But underlying assessment mandates is the very desire for clear persuasion, for predictability, for an establishment of 
patterns that anticipate what will occur and so determine steps to follow for better “success,” as Charles Harvey 
notes, paraphrasing Pierre Bourdieu and John Dewey. He states that assessments 

are attempts at the measurement and objectification of successful habitus as witnessed in successful 
practitioners in the fields. Once the successful habitus is objectified, reified, codified, and so on, there is 
an attempt to make it function as an antecedent to behavior in the hopes that it will produce the 
consequent behavior that it was originally based upon. (199) 

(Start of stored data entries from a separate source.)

Definition wanted (only : list string) (id : string) : bool :=
  match only with [] => true | _ => one_of id only end.

(** The bytes one packet on the edge may take. *)
Definition per_packet (contracts : list (string * ConnectionContract)) (e : EdgeSpec) : option Z :=
  match q_max_packet_bytes (es_queue e) with
  | Some b => Some b
  | None => match SMap.find (es_id e) contracts with Some c => EstimatePacketBytes c | None => None end
  end.

Definition EstimateGraphResources (spec : GraphSpec) (contracts : list (string * ConnectionContract))
    (estimate : OperatorKey -> json -> list ResourceAmount) (only_nodes only_edges : list string)
    : GraphResourceEstimate :=
  let nodes := List.filter (fun n => wanted only_nodes (ns_id n)) (nodes_ spec) in
  let edges := List.filter (fun e => wanted only_edges (es_id e)) (edges_ spec) in
  let node_amounts := List.concat (map (fun n => estimate (ns_op n) (ns_options n)) nodes) in
  let edge_amounts :=
    omap (fun e => (fun b => MkAmount kEdgeBufferBytes (-1) (Word.u64 (b * q_capacity (es_queue e))))
                   <$> per_packet contracts e) edges in
  MkEstimate (MergeAmounts (node_amounts ++ edge_amounts))
    (map es_id (List.filter (fun e => negb (has (per_packet contracts e))) edges)).

(** The overload over static descriptors. *)
Definition EstimateStatic (spec : GraphSpec) (contracts : list (string * ConnectionContract))
    (describe : OperatorKey -> option CapabilityDescriptor) (only_nodes only_edges : list string)
    : GraphResourceEstimate :=
  EstimateGraphResources spec contracts
    (fun k _ => match describe k with Some cap => EstimateNodeResources cap | None => [] end)
    only_nodes only_edges.
End Estimate.
Definition ParseMemory (v : json) (path : string) (allow_unknown : bool) : Result MemoryConstraints :=
  run (
    let@ kinds := OptionalStringArray "kinds" in
    let@ ks := match kinds with
               | None => ret None
               | Some l =>
                   let@ ks := each (fun k => match ParseMemoryKind k with
                                             | Some mk => ret mk
                                             | None => error ("invalid memory kind '" ++ k ++ "' in " ++ path)
                                             end) l in
                   ret (Some ks)
               end in
    let@ ids := Get "device_ids" in
    let@ devs := match ids with
                 | None => ret None
                 | Some (JArray l) =>
                     let@ ds := each (fun id => match id with
                                                | JInteger z => ret (Word.i32 z)
                                                | _ => error (path ++ ".memory.device_ids must be integers")
                                                end) l in
                     ret (Some ds)
                 | Some _ => WrongType "device_ids" "array"
                 end in
    let@ zc := OptionalBool "zero_copy_required" false in
    let@ _ := Finish in
    ret (MkMemoryConstraints ks devs zc)) (cap_reader v (path ++ ".memory") allow_unknown).

(** A sub-object of a port: absent, wrong, or parsed. *)
Definition section {A} (key : string) (f : json -> Result A) : Reader (option A) :=
  let@ v := Get key in
  match v with
  | None => ret None
  | Some v =>
      if negb (Json.is_object v) then WrongType key "object"
      else let@ a := lift (f v) in ret (Some a)
  end.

Many writing assessment practices, encouraged by social scientific legitimacy, adopt this “scholastic fallacy” by using 
consequents of past experience—rubrics—now made antecedents to make the task more efficient by avoiding the 
rumination required to create the rubric in the first place.{2} A rhetoric of agreement guides the process of creating or 
modeling a rubric, and continues as raters are trained, calibrated, and then expected to commit to a process that 
ensures agreement by at least two raters on the quantified score of a student paper. The creation and use of a rubric 
is a rhetorical act, identifying categories of definition—frozen in time and place—for the deliberation of assessing 
student work. The rubric itself is a medium, not neutral, but also neither requisite nor detrimental to learning. Plenty of 
us use rubrics or scoring guides that arise out of our own context and practice, and plenty of us reject their use on 
the basis that each reading of a student paper is its own contextual and situated experience (see Wilson). But the 
rubric, when generalized beyond its distinct rhetorical moment- and with the assumed necessity of calibration— 
affects us as experts or developing experts of student writing. Much scholarship on the complexity and contextuality 
of writing affirms that a calibrated method of writing assessment struggles to match the authentic validity of an 
individual teacher’s assessment of a student paper during a semester because that teacher alone can take account 
for the rich complexity of the processes that led to a student’s paper (see Elbow; Gallagher “Being There;” Lynne; 
O'Neill, Moore, and Huot; Moss; Neal; Purves). Contextual knowledge represents a form of situated expertise, or 
habitus, both in terms of what the teacher is teaching and how the teacher understands whether students are 
learning. Such expertise is manifested intuitively, an idea shown by philosophy scholars Hubert and Stuart Dreyfus, 
the expertise scholar K. Anders Ericsson, and in our field, William Smith. Intuition, of course, is scientifically queer, 
for it resists the requirement of outside or empirical verification; indeed, it resists replicated verity as validation, 
proposing instead that extensive experience affords individually nuanced interpretations by multiple individuals that is 
more valuable in their ecological complexity than multiple individuals arriving at one clear determinate interpretation. 


Dwelling in Disagreement 

Importantly, however, intuitive expertise does not mean wholly mastered, nor is it a fixed position. Further, experts 
are not unerring, and collaborative verification should not be dismissed categorically. In my emphasis here, I queerly 
“circumscribe,” in Rand’s terms, via excess and indeterminacy the assumption that collaborative calibration among 
experts leads to a “more correct” answer, especially in assessing writing that is ambient by nature: already 
contextual, hermeneutic, and subjectively unanswerable. And that ambience, according to Rickert, “is given a more 
vital quality; it is not an impartial medium but an ensemble of variables, forces, and elements that shape things in 
ways difficult to quantify or specify. These elements are simultaneously present and withdrawn, active and reactive, 



and complexly interactive among themselves as much as with human beings” (7). Such an awareness differs starkly 
from some program-assessment practices; for whether evaluating individual papers or portfolios, the agreement 
paradigm resonates, disregarding the ambience and foregrounding inter-rater reliability, elevating its representation 
of impartial validity as the most effective and acceptable way to argue legitimately with our institutional and 
accreditation administrators. If we engage frequently in calibrated practices, we, as functions of other functions 
(Davis 23), internalize and are internalized by the context, which often projects calibration as accurate and valid, 
leading to a state of uncertainty as to our own judgment, possibly diminishing the actual complexity of our work and 
our dynamic identities. As Harvey said, the codification of complexity through imposed assessment leads to 
professionals who are “existentially cramped, crippled, and stunted ... ; they are increasingly made incompetent, 
increasingly bereft of personal judgment sensitive to situational context. They are made, instead, utterly dependent 
on rules, regulations, and past authorities for the performance of their field activities” (199). 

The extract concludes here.